■ **MATERIALS PROVIDED**:

Lemma countFields_NoDup (results : list TestResult.t) :
  NoDup (map fst (countFields results)).
Proof.
  unfold countFields.
  assert (H : forall fc, NoDup (map fst fc) ->
            NoDup (map fst
              (fold_left
                 (fun fieldCounts result =>
                    match TestResult.matchedFields result with
                    | Some fields =>
                        fold_left (fun fieldCounts field =>
                                     Map_update field (TestResult.isSuccess result) fieldCounts)
                                  fields fieldCounts
                    | None => fieldCounts
                    end) results fc))).
  { induction results as [| r results IH]; intros fc Hfc; [exact Hfc |].
    cbn [fold_left]. apply IH.
    destruct (TestResult.matchedFields r) as [fields |]; [| exact Hfc].
    revert fc Hfc. induction fields as [| f fields IHf]; intros fc Hfc; [exact Hfc |].
    cbn [fold_left]. apply IHf. now apply NoDup_Map_update. }
  apply H. constructor.
Qed.

Lemma Record_get_In {A : Type} (l : list (string * A)) (k : string) (v : A) :
  NoDup (map fst l) -> (Record_get k l = Some v <-> In (k, v) l).
Proof.
  induction l as [| [k' v'] l IH]; intros Hnd.
  - cbn. split; [discriminate | contradiction].
  - cbn [map fst] in Hnd. inversion Hnd as [| ? ? Hnotin Hnd']; subst.
    cbn [Record_get In]. destruct (String.eqb_spec k k') as [-> | Hne].
    + split.
      * intros [= ->]. now left.
      * intros [[= ->] | Hin]; [reflexivity |].
        exfalso. apply Hnotin. apply (in_map fst) in Hin. exact Hin.
    + rewrite (IH Hnd'). split; [now right |].
      intros [[= E _] | Hin]; [congruence | exact Hin].
Qed.

Lemma in_unit_not_nan (x : float) : in_unit x -> PrimFloat.is_nan x = false.
Proof.
  intros [H _]. rewrite is_nan_SF. rewrite FloatAxioms.leb_spec in H.
  destruct (Prim2SF x); try reflexivity. rewrite Prim2SF_0 in H. discriminate H.
Qed.

Lemma StronglySorted_app_inv {A : Type} (R : A -> A -> Prop) (l1 l2 : list A) :
  StronglySorted R (l1 ++ l2) ->
  StronglySorted R l1 /\ StronglySorted R l2
  /\ forall a b, In a l1 -> In b l2 -> R a b.
Proof.
  induction l1 as [| x l1 IH]; cbn [app]; intros H.
  - split; [constructor |]. split; [exact H |]. intros a b [].
  - apply StronglySorted_inv in H. destruct H as [H Hx].
    destruct (IH H) as (H1 & H2 & H3). apply Forall_app in Hx. destruct Hx as [Hx1 Hx2].
    split; [now constructor |]. split; [exact H2 |].
    intros a b [<- | Ha] Hb; [| now apply H3].
    rewrite Forall_forall in Hx2. now apply Hx2.
Qed.

(** The entries [mostFailedFields] is cut from, before the sort. *)
Lemma candidates_spec (results : list TestResult.t) (e : FailedField.t) :
  In e (map (fun entry : string * (nat * nat) =>
               let '(field, (success, total)) := entry in
               {| FailedField.field := field;
                  FailedField.failureRate :=
                    (1 - Number_of_nat success / Number_of_nat total)%float |})
            (countFields results))
  <-> exists rate,
        Record_get (FailedField.field e)
          (MetricsResult.fieldSuccessRates (calculateMetrics results)) = Some rate
        /\ FailedField.failureRate e = (1 - rate)%float.
Proof.
  unfold calculateMetrics. cbn [MetricsResult.fieldSuccessRates].
  rewrite Record_get_map_rate. rewrite in_map_iff. split.
  - intros [[f [s t]] [<- Hin]]. cbn [FailedField.field FailedField.failureRate].
    apply (Record_get_In _ _ _ (countFields_NoDup results)) in Hin. rewrite Hin.
    eexists. split; reflexivity.
  - intros [rate [Hr Hf]].
    destruct (Record_get (FailedField.field e) (countFields results)) as [[s t] |] eqn:E;
      [| discriminate].
    injection Hr as <-. cbn [fst snd] in Hf.
    exists (FailedField.field e, (s, t)). split.
    + destruct e as [f fr]. cbn [FailedField.field FailedField.failureRate] in *. now subst.
    + now apply (Record_get_In _ _ _ (countFields_NoDup results)).
Qed.

Lemma candidates_not_nan (results : list TestResult.t) (e : FailedField.t) :
  (exists rate,
     Record_get (FailedField.field e)
       (MetricsResult.fieldSuccessRates (calculateMetrics results)) = Some rate
     /\ FailedField.failureRate e = (1 - rate)%float) ->
  PrimFloat.is_nan (FailedField.failureRate e) = false.
Proof.
  intros [rate [Hr ->]]. apply in_unit_not_nan, sub_one_in_unit.
  eapply fieldSuccessRates_in_unit. exact Hr.
Qed.

(** X18: [mostFailedFields] holds the five fields with the highest
    failure rates, highest first (all fields when there are fewer than
    five): each entry pairs a field of [fieldSuccessRates] with one minus its
    success rate, the rates do not increase along the list, and a field that
    is not listed has a failure rate not above that of any listed entry. *)
Theorem mostFailedFields_are_the_worst_five (results : list TestResult.t) :
  let rates := MetricsResult.fieldSuccessRates (calculateMetrics results) in
  let worst := mostFailedFields results in
  List.length worst = Nat.min 5 (List.length rates)
  /\ (forall e, In e worst ->
        exists rate, Record_get (FailedField.field e) rates = Some rate
                     /\ FailedField.failureRate e = (1 - rate)%float)
  /\ StronglySorted
       (fun a b => PrimFloat.leb (FailedField.failureRate b) (FailedField.failureRate a) = true)
       worst
  /\ (forall field rate,
        Record_get field rates = Some rate ->
        In field (map FailedField.field worst)
        \/ forall e, In e worst ->
                     PrimFloat.leb (1 - rate) (FailedField.failureRate e) = true).
Proof.
  intros rates worst. subst rates worst. unfold mostFailedFields.
  set (candidates :=
         map (fun entry : string * (nat * nat) =>
                let '(field, (success, total)) := entry in
                {| FailedField.field := field;
                   FailedField.failureRate :=
                     (1 - Number_of_nat success / Number_of_nat total)%float |})
             (countFields results)).
  set (comparefn := fun a b : FailedField.t =>
                      (FailedField.failureRate b - FailedField.failureRate a)%float).
  set (sorted := Array_sort comparefn candidates).
  pose proof (Array_sort_Permutation comparefn candidates) as Hperm. fold sorted in Hperm.
  assert (Hspec : forall e, In e sorted <->
            exists rate,
              Record_get (FailedField.field e)
                (MetricsResult.fieldSuccessRates (calculateMetrics results)) = Some rate
              /\ FailedField.failureRate e = (1 - rate)%float).
  { intros e. rewrite <- candidates_spec. fold candidates. split.
    - apply Permutation_in. exact Hperm.
    - apply Permutation_in. now symmetry. }
  assert (Hnan : forall e, In e sorted -> PrimFloat.is_nan (FailedField.failureRate e) = false).
  { intros e He. apply (candidates_not_nan results). now apply Hspec. }
  assert (Hasc : ascending FailedField.t
                   (fun e => (- rank_of (FailedField.failureRate e))%Z) sorted).
  { apply Array_sort_ascending. intros x y Hx Hy. unfold comparefn.
    assert (Nx : PrimFloat.is_nan (FailedField.failureRate x) = false)
      by (apply Hnan; eapply Permutation_in; [symmetry; exact Hperm | exact Hx]).
    assert (Ny : PrimFloat.is_nan (FailedField.failureRate y) = false)
      by (apply Hnan; eapply Permutation_in; [symmetry; exact Hperm | exact Hy]).
    rewrite (sub_negative _ _ Ny Nx), (ltb_rank _ _ Ny Nx).
    destruct (Z.ltb_spec (rank_of (FailedField.failureRate y)) (rank_of (FailedField.failureRate x))),
             (Z.ltb_spec (- rank_of (FailedField.failureRate x)) (- rank_of (FailedField.failureRate y)));
      try reflexivity; lia. }
  unfold ascending in Hasc. rewrite <- (firstn_skipn 5 sorted) in Hasc.
  apply StronglySorted_app_inv in Hasc. destruct Hasc as (Hfirst & _ & Hcross).
  split; [| split; [| split]].
  - rewrite length_firstn. f_equal.
    rewrite (Permutation_length Hperm). unfold candidates, calculateMetrics.
    cbn [MetricsResult.fieldSuccessRates]. now rewrite !length_map.
  - intros e He. apply Hspec. eapply In_firstn; exact He.
  - assert (Hsub : forall e, In e (firstn 5 sorted) -> In e sorted)
      by (intros e; apply In_firstn).
    revert Hfirst Hsub. generalize (firstn 5 sorted) as l.
    induction l as [| a l IH]; intros Hs Hsub; [constructor |].
    apply StronglySorted_inv in Hs. destruct Hs as [Hs Ha].
    constructor.
    + apply IH; [exact Hs |]. intros e He. apply Hsub. now right.
    + rewrite Forall_forall in Ha |- *. intros b Hb.
      rewrite leb_rank;
        [| apply Hnan, Hsub; now right | apply Hnan, Hsub; now left].
      apply Z.leb_le. specialize (Ha b Hb). cbv beta in Ha. lia.
  - intros field rate Hr.
    set (c0 := {| FailedField.field := field; FailedField.failureRate := (1 - rate)%float |}).
    assert (Hc0 : In c0 sorted).
    { apply Hspec. exists rate. split; [exact Hr | reflexivity]. }
    rewrite <- (firstn_skipn 5 sorted) in Hc0. apply in_app_or in Hc0.
    destruct Hc0 as [Hin | Hin].
    + left. apply (in_map FailedField.field) in Hin. exact Hin.
    + right. intros e He. specialize (Hcross e c0 He Hin). cbv beta in Hcross.
      change (1 - rate)%float with (FailedField.failureRate c0).
      rewrite leb_rank.
      * apply Z.leb_le. lia.
      * apply Hnan. eapply In_skipn; exact Hin.
      * apply Hnan. eapply In_firstn; exact He.
Qed.

(** ** The number branch *)

Section NumberSymmetry.
Local Open Scope Z_scope.

Lemma SFabs_binary_round_aux (s : bool) (m e : Z) (l : location) :
  SFabs (binary_round_aux prec emax s m e l)
  = SFabs (binary_round_aux prec emax false m e l).
Proof.
  unfold binary_round_aux.
  destruct (shr_fexp prec emax m e l) as [mrs' e'].
  destruct (shr_fexp prec emax (round_nearest_even (shr_m mrs') (loc_of_shr_record mrs')) e' loc_Exact)
    as [mrs'' e''].
  destruct (shr_m mrs''); try reflexivity.
  destruct (e'' <=? emax - prec); reflexivity.
Qed.

Lemma SFabs_binary_normalize_opp (M e : Z) :
  SFabs (binary_normalize prec emax (- M) e false)
  = SFabs (binary_normalize prec emax M e false).
Proof.
  destruct M as [| p | p]; cbn [Z.opp binary_normalize]; try reflexivity;
    unfold binary_round;
    destruct (shl_align p e (fexp prec emax (Zpos (digits2_pos p) + e))) as [mz ez].
  - apply SFabs_binary_round_aux.
  - symmetry. apply SFabs_binary_round_aux.
Qed.

(** [|x - y|] and [|y - x|] are the same double. *)
Lemma SFabs_SFsub_sym (x y : spec_float) :
  SFabs (SFsub prec emax x y) = SFabs (SFsub prec emax y x).
Proof.
  destruct x as [sx | sx | | sx mx ex], y as [sy | sy | | sy my ey];
    try reflexivity; try (destruct sx, sy; reflexivity).
  cbn [SFsub]. cbv zeta. rewrite (Z.min_comm ey ex).
  rewrite <- SFabs_binary_normalize_opp. f_equal. f_equal. lia.
Qed.

Lemma rank_inj_nonneg (x y : spec_float) :
  valid_binary x = true -> valid_binary y = true ->
  signed false x -> signed false y -> rank x = rank y -> x = y.
Proof.
  intros Vx Vy [-> | [-> | (mx & ex & ->)]] [-> | [-> | (my & ey & ->)]];
    try (pose proof (rank_finite_pos mx ex Vx) as Rx);
    try (pose proof (rank_finite_pos my ey Vy) as Ry);
    cbn [rank]; cbv zeta; intros H; try reflexivity;
    try (change (2 ^ 53) with 9007199254740992 in *; lia).
  apply valid_finite_bounds in Vx, Vy.
  destruct Vx as (_ & Bx & _), Vy as (_ & By & _).
  change (2 ^ 53) with 9007199254740992 in *.
  assert (ex = ey) by lia. subst ey.
  assert (Zpos mx = Zpos my) by lia. congruence.
Qed.
Definition int (s : string) : result Z :=
  let t := c_strip s in
  let '(neg, body) :=
    match t with
    | String "-" r => (true, r)
    | String "+" r => (false, r)
    | _ => (false, t)
    end in
  match digits_from 0 0 false body with
  | None => Raise ValueError
  | Some (n, k) =>
      if (max_str_digits <? k)%nat then Raise ValueError
      else Ok (if neg then - n else n)
  end.

Fixpoint until_space (s : string) : string :=
  match s with
  | EmptyString => EmptyString
  | String c s' => if is_space c then EmptyString else String c (until_space s')
  end.

(** [text.lower().split()[0] if text else ''] *)
Definition command (text : string) : string :=
  until_space (lstrip_with is_space (ascii_lower text)).

End PyInt.

(** ** The handlers: [on_message_async] and [on_button_click_async]

    A message is handled against the world of the uploads: the data file
    and the in-memory [pending_state].  A call of [bot.send_text] returns
    or raises, as the transport decides; a handler ends normally or with an
    exception, and either way it leaves the replies that went through and
    the world as it is then. *)
Module Handlers.
Import PyDate Sheet Storage Upload Views.

(** One element of [event.parts] or of [event.data['parts']], by the two
    values the handler reads off it: its type and its file id. *)
Record part := mkpart {
  part_type : option string;
  part_file_id : option string
}.

(** The event as the handler reads it: the chat, the text after
    [.strip()], [event.parts] and the parts listed in [event.data]. *)
Record event := mkevent {
  from_chat : string;
  ev_text : string;
  ev_parts : list part;
  ev_data_parts : list part
}.

(** The JSON of [bot.get_file_info]. *)
Record file_info := mkfile_info {
  info_ok : bool;
  info_url : option string
}.

Inductive message :=
| ThresholdSaved (count : nat) (days : Z)   (* "Настройка сохранена!" *)
| ThresholdRejected         (* "Введите целое положительное число" *)
| FileReceived              (* "Файл получен, обрабатываю..." *)
| FileInfoNotOk             (* "Ошибка получения файла от сервера." *)
| FileInfoNoUrl             (* "Сервер не вернул URL файла." *)
| FileError (e : exn)       (* "Ошибка: ..." *)
| Parsed (r : reply)
| Welcome
| Help
| ChannelSet                (* "Этот чат установлен для уведомлений" *)
| Status (s : status)
| Schedule (s : schedule)
| AskThreshold              (* "Измените срок оповещения об отпуске" *)
| Menu.

(** Python truthiness of an optional string. *)
Definition truthy_str (s : option string) : option string :=
  match s with
  | Some "" => None
  | _ => s
  end.

Definition is_file (p : part) : bool :=
  match part_type p with
  | Some t => String.eqb t "file"
  | None => false
  end.

(** The loops that return at the first part of type ['file'] with a file
    id. *)
Fixpoint first_file_id (parts : list part) : option string :=
  match parts with
  | [] => None
  | p :: rest =>
      if is_file p then
        match truthy_str (part_file_id p) with
        | Some file_id => Some file_id
        | None => first_file_id rest
        end
      else first_file_id rest
  end.

(** The loop that breaks at the first part of type ['file'], with or
    without a file id. *)
Fixpoint file_id_from_parts (parts : list part) : option string :=
  match parts with
  | [] => None
  | p :: rest => if is_file p then part_file_id p else file_id_from_parts rest
  end.

(** [data["settings"].setdefault(chat_id, {})["notify_days"] = days]: the
    entry ["hr_chat_id"], when set, is a [str], which takes no item. *)
Definition set_notify_days (data : store) (chat_id : string) (days : Z) : result store :=
  if String.eqb chat_id "hr_chat_id" && bool_decide (is_Some (hr_chat_id data))
  then Raise TypeError
  else Ok {| vacations := vacations data;
             settings := <[chat_id := mkchat_settings (Some days)]> (settings data);
             hr_chat_id := hr_chat_id data;
             notifications := notifications data |}.

(** [len(data.get("vacations", []))] *)
Definition loaded_count (data : store) : nat :=
  match vacations data with
  | PerChat m => size m
  | Legacy l => length l
  end.

(** [set_channel_action], the file it leaves. *)
Definition set_channel_action (f : document) (chat_id : string) : result document :=
  let? data := load_data f in
  let with_chat :=
    match settings data !! chat_id with
    | Some _ => settings data
    | None => <[chat_id := mkchat_settings None]> (settings data)
    end in
  Ok (save_data {| vacations := vacations data;
                   settings := delete "hr_chat_id" with_chat;
                   hr_chat_id := Some chat_id;
                   notifications := notifications data |}).


(** How a handler ends: normally, or with the exception that leaves it;
    with the replies delivered, in order, and the world it leaves. *)
Inductive handled :=
| Done (replies : list message) (w : world)
| Failed (e : exn) (replies : list message) (w : world).


Definition world_of (h : handled) : world :=
  match h with Done _ w => w | Failed _ _ w => w end.

(** What was delivered before [h] began. *)
Definition after_replies (msgs : list message) (h : handled) : handled :=
  match h with
  | Done msgs' w => Done (msgs ++ msgs') w
  | Failed e msgs' w => Failed e (msgs ++ msgs') w
  end.

Section WithLibrary.
Variable lower : string -> string.
Variable to_datetime : string -> result PyDate.datetime.
(** [int(text)] *)
Variable py_int : string -> result Z.
(** [text.lower().split()[0] if text else ''] *)
Variable command : string -> string.
(** [bot.get_file_info(file_id=file_id).json()] *)
Variable get_file_info : string -> result file_info.
(** What the download of a URL and [pd.read_excel] give. *)
Variable fetch : string -> upload.
(** [bot.send_text(chat_id, text)]: [None] when the call returns, the
    exception when it raises.  A handler sends a text at most once. *)
Variable sends : string -> message -> option exn.

(** One call of [bot.send_text] as the last step of a path. *)
Definition say (chat_id : string) (m : message) (w : world) : handled :=
  match sends chat_id m with
  | None => Done [m] w
  | Some e => Failed e [] w
  end.

(** [_download_and_parse]: every path of it ends with one send, made
    after the file and [pending_state] were written. *)
Definition download_and_reply (w : world) (chat_id url : string) : handled :=
  match download_and_parse lower to_datetime w chat_id (fetch url) with
  | Raise e => Failed e [] w
  | Ok (r, w') => say chat_id (Parsed r) w'
  end.
(** C5, evaluated on the code. The display reads [htmlContent], which is not
    a field of the retrieval response type: for a fetched document of that
    type the metadata box is drawn but the HTML handed to the page is
    undefined. For a document of the state type [ContractData], which has
    [htmlContent], the metadata fields are missing and the render throws. *)
Theorem C5_fetched_html_is_not_rendered :
  let m := run (sentinel_session ++ [Full_ok sample_response]) initial in
  let m2 := run (sentinel_session ++ [Full_ok sample_contract_data]) initial in
  conforms ContractGenerationResponse sample_response = true /\
  ("htmlContent"%string ∈ fields_read) /\
  ("htmlContent"%string ∉ field_names ContractGenerationResponse) /\
  page m =
    [Some {| shown_details :=
               Some {| contract_type_text := js "Terms Of Service";
                       total_sections := VNum 12;
                       estimated_pages := VNum 5;
                       generation_time := VNum (7 # 2);
                       model_used := VStr (js "openai/gpt-4o-mini") |};
             inner_html := VUndefined;
             live := false |}] /\
  conforms ContractData sample_contract_data = true /\
  page m2 = [None].
Proof.
  cbn zeta. split_and!; try reflexivity; by_computation.
Qed.

End DisplayFacts.

(** * Further properties *)

(** ** Chunks and lines *)

Section ChunkFacts.

Import ContractGenerator Protocol Scenarios Sessions MoreScenarios.
(** ** Converting a directory *)

Lemma convert_flag_well_formed (content : string) (image_file : image_path)
    (f : filesystem) :
  (convert_txt_to_json content image_file f).1.1 = well_formed content.
Proof.
  unfold well_formed.
  destruct (convert_txt_to_json_cases content image_file f)
    as [(coords & kps & Hfl & Hlen & _ & ->)|(Hbad & line & ->)]; cbn [fst snd].
  - rewrite Hfl. by rewrite bool_decide_true.
  - destruct (floats_of _) as [coords|]; [|done].
    by rewrite bool_decide_false by by apply Hbad.
Qed.

Lemma convert_txt_to_json_files (content : string) (image_file : image_path)
    (f : filesystem) :
  txt_files (convert_txt_to_json content image_file f).2 = txt_files f
  ∧ ∀ name, name ≠ stem image_file →
      json_files (convert_txt_to_json content image_file f).2 !! name
      = json_files f !! name.
Proof.
  destruct (convert_txt_to_json_cases content image_file f)
    as [(coords & kps & _ & _ & _ & ->)|(_ & line & ->)]; cbn [fst snd]; [|done].
  split; [done|]. intros name Hname.
  cbn [write_json json_files]. by rewrite lookup_insert_ne.
Qed.

Lemma find_image_stem (path_exists : image_path → bool) (txt_stem : string)
    (exts : list string) (image_file : image_path) :
  find_image path_exists txt_stem exts = Some image_file →
  stem image_file = txt_stem ∧ path_exists image_file = true.
Proof.
  induction exts as [|ext exts IH]; [done|]. cbn [find_image].
  match goal with
  | |- context [if path_exists ?p then _ else _] => destruct (path_exists p) eqn:He
  end.
  - intros [= <-]. by split.
  - apply IH.
Qed.

Lemma convert_one_effect (path_exists : image_path → bool)
    (success_count fail_count : nat) (out : list console) (f : filesystem)
    (txt_file : string * string) :
  ∃ out' f',
    convert_one path_exists (success_count, fail_count, out, f) txt_file
    = (if convertible path_exists txt_file
       then ((success_count + 1)%nat, fail_count, out', f')
       else (success_count, (fail_count + 1)%nat, out', f'))
    ∧ txt_files f' = txt_files f
    ∧ ∀ name, name ≠ txt_file.1 → json_files f' !! name = json_files f !! name.
Proof.
  destruct txt_file as [txt_stem content]. unfold convert_one, convertible.
  cbn [fst snd].
  destruct (find_image _ _ _) as [image_file|] eqn:Hfind.
  - apply find_image_stem in Hfind as (Hstem & _).
    pose proof (convert_flag_well_formed content image_file f) as Hflag.
    destruct (convert_txt_to_json_files content image_file f) as [Htxt Hjson].
    destruct (convert_txt_to_json content image_file f) as [[converted line] f'].
    cbn [fst snd] in *. subst converted. rewrite Hstem in Hjson.
    destruct (well_formed content); by eexists _, _.
  - by eexists _, _.
Qed.

Lemma fold_convert_one (path_exists : image_path → bool)
    (listing : list (string * string)) (success_count fail_count : nat)
    (out : list console) (f : filesystem) :
  ∃ out' f',
    fold_left (convert_one path_exists) listing (success_count, fail_count, out, f)
    = ((success_count
        + length (filter (λ file, convertible path_exists file = true) listing))%nat,
       (fail_count
        + length (filter (λ file, convertible path_exists file ≠ true) listing))%nat,
       out', f')
    ∧ txt_files f' = txt_files f
    ∧ ∀ name, name ∉ listing.*1 → json_files f' !! name = json_files f !! name.
Proof.
  revert success_count fail_count out f.
  induction listing as [|file listing IH]; intros s fc out f.
  - exists out, f. cbn. by rewrite !Nat.add_0_r.
  - cbn [fold_left].
    destruct (convert_one_effect path_exists s fc out f file)
      as (out1 & f1 & -> & Htxt1 & Hjson1).
    rewrite !filter_cons.
    destruct (convertible path_exists file) eqn:Hc.
    + destruct (IH (s + 1)%nat fc out1 f1) as (out' & f' & -> & Htxt & Hjson).
      exists out', f'. rewrite decide_True by done.
      rewrite decide_False by (intros Hne; by apply Hne).
      cbn [length]. split; [f_equal; f_equal; f_equal; lia|].
      split; [congruence|].
      intros name Hname. cbn [fmap list_fmap] in Hname.
      apply not_elem_of_cons in Hname as [Hne Hname].
      rewrite Hjson by done. by apply Hjson1.
    + destruct (IH s (fc + 1)%nat out1 f1) as (out' & f' & -> & Htxt & Hjson).
      exists out', f'. rewrite decide_False by done.
      rewrite decide_True by done.
      cbn [length]. split; [f_equal; f_equal; f_equal; lia|].
      split; [congruence|].
      intros name Hname. cbn [fmap list_fmap] in Hname.
      apply not_elem_of_cons in Hname as [Hne Hname].
      rewrite Hjson by done. by apply Hjson1.
Qed.

Lemma convertible_partition (path_exists : image_path → bool)
    (l : list (string * string)) :
  (length (filter (λ file, convertible path_exists file = true) l)
   + length (filter (λ file, convertible path_exists file ≠ true) l))%nat
  = length l.
Proof.
  induction l as [|file l IH]; [done|].
  rewrite !filter_cons. destruct (convertible path_exists file).
  - rewrite decide_True by done. rewrite decide_False by (intros Hne; by apply Hne).
    cbn [length]. lia.
  - rewrite decide_False by done. rewrite decide_True by done.
    cbn [length]. lia.
Qed.
(** * The batch runner of Tasks/tasks.py, embedded and verified

    [LLMTask.run] fills a prompt template, calls a text-generation client
    batch after batch, parses every response line by line into records and
    stops at a target count or a batch ceiling.

    Part I embeds the Python code: the string primitives it relies on
    ([str.strip], [str.split], [str.splitlines], the three regular
    expressions), the placeholder templating, the line parsers and the batch
    loop.  Part II states and proves the properties of the specification.

    Python strings are sequences of Unicode code points and are modelled as
    lists of code points.  Python integers are unbounded and are modelled
    by [Z]. *)

From Stdlib Require Import String Ascii.
From Stdlib Require Import List ZArith NArith Lia Bool QArith_base DecimalString.
Import ListNotations.
Local Open Scope Z_scope.

(* ================================================================= *)
(** * Part I: the embedding *)
(* ================================================================= *)

(** ** Python strings *)

Module Py.

Definition char := N.
Definition str := list char.

(** An ASCII literal as a Python string (one code point per character). *)
Definition lit (s : string) : str := map N_of_ascii (list_ascii_of_string s).

Fixpoint str_eqb (a b : str) : bool :=
  match a, b with
  | [], [] => true
  | x :: a', y :: b' => N.eqb x y && str_eqb a' b'
  | _, _ => false
  end.

Definition mem (c : char) (cs : str) : bool := existsb (N.eqb c) cs.

Definition between (lo hi c : N) : bool := (N.leb lo c && N.leb c hi)%bool.

(** [str.isspace] on one code point; it is also the regex class [\s] and the
    set removed by [str.strip()].  The set is the one CPython hard-codes
    ([_PyUnicode_IsWhitespace]). *)
Definition isspace (c : char) : bool :=
  (between 9 13 c || between 28 32 c || mem c [133; 160; 5760]
   || between 8192 8202 c || mem c [8232; 8233; 8239; 8287; 12288])%N%bool.

(** The line boundaries of [str.splitlines]. *)
Definition is_linebreak (c : char) : bool :=
  (between 10 13 c || between 28 30 c || mem c [133; 8232; 8233])%N%bool.

Fixpoint dropwhile {A} (p : A -> bool) (l : list A) : list A :=
  match l with
  | [] => []
  | x :: l' => if p x then dropwhile p l' else l
  end.

Fixpoint takewhile {A} (p : A -> bool) (l : list A) : list A :=
  match l with
  | [] => []
  | x :: l' => if p x then x :: takewhile p l' else []
  end.

Definition lstrip_by (p : char -> bool) (s : str) : str := dropwhile p s.
Definition rstrip_by (p : char -> bool) (s : str) : str := rev (dropwhile p (rev s)).
Definition strip_by (p : char -> bool) (s : str) : str := rstrip_by p (lstrip_by p s).

(** [s.strip()] *)
Definition strip (s : str) : str := strip_by isspace s.

(** [s.strip(chars)] *)
Definition strip_chars (chars : str) (s : str) : str :=
  strip_by (fun c => mem c chars) s.

(** [s.startswith(prefix)] *)
Fixpoint startswith (prefix s : str) : bool :=
  match prefix, s with
  | [], _ => true
  | p :: prefix', c :: s' => N.eqb p c && startswith prefix' s'
  | _ :: _, [] => false
  end.

(** [sub in s] *)
Fixpoint contains (sub s : str) : bool :=
  if startswith sub s then true
  else match s with
       | [] => false
       | _ :: s' => contains sub s'
       end.

(** [s.split(sep, 1)] for a non-empty [sep] that occurs in [s]: the text
    before the first occurrence and the text after it.  (When [sep] does
    not occur, Python returns the one-element list [[s]]; the code only
    splits after testing [sep in s].) *)
Fixpoint split1 (sep s : str) : str * str :=
  if startswith sep s then ([], skipn (List.length sep) s)
  else match s with
       | [] => ([], [])
       | c :: s' => let (l, r) := split1 sep s' in (c :: l, r)
       end.

(** [s.splitlines()]: boundaries are not kept, [\r\n] is one boundary, and
    there is no empty last line. [cur] is the current line, reversed. *)
Fixpoint splitlines_from (cur : str) (s : str) : list str :=
  match s with
  | [] => match cur with [] => [] | _ => [rev cur] end
  | c :: s' =>
      if is_linebreak c then
        rev cur ::
          (if N.eqb c 13
           then match s' with
                | d :: s'' => if N.eqb d 10 then splitlines_from [] s''
                              else splitlines_from [] s'
                | [] => splitlines_from [] s'
                end
           else splitlines_from [] s')
      else splitlines_from (c :: cur) s'
  end.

■ **TASK**: Would you please copy exactly the part of the entries above that begins at the line containing "(** C5, evaluated" and ends at the line containing "let m2 := run", both lines included?

■ **TASK OUTPUT**:
(** C5, evaluated on the code. The display reads [htmlContent], which is not
    a field of the retrieval response type: for a fetched document of that
    type the metadata box is drawn but the HTML handed to the page is
    undefined. For a document of the state type [ContractData], which has
    [htmlContent], the metadata fields are missing and the render throws. *)
Theorem C5_fetched_html_is_not_rendered :
  let m := run (sentinel_session ++ [Full_ok sample_response]) initial in
  let m2 := run (sentinel_session ++ [Full_ok sample_contract_data]) initial in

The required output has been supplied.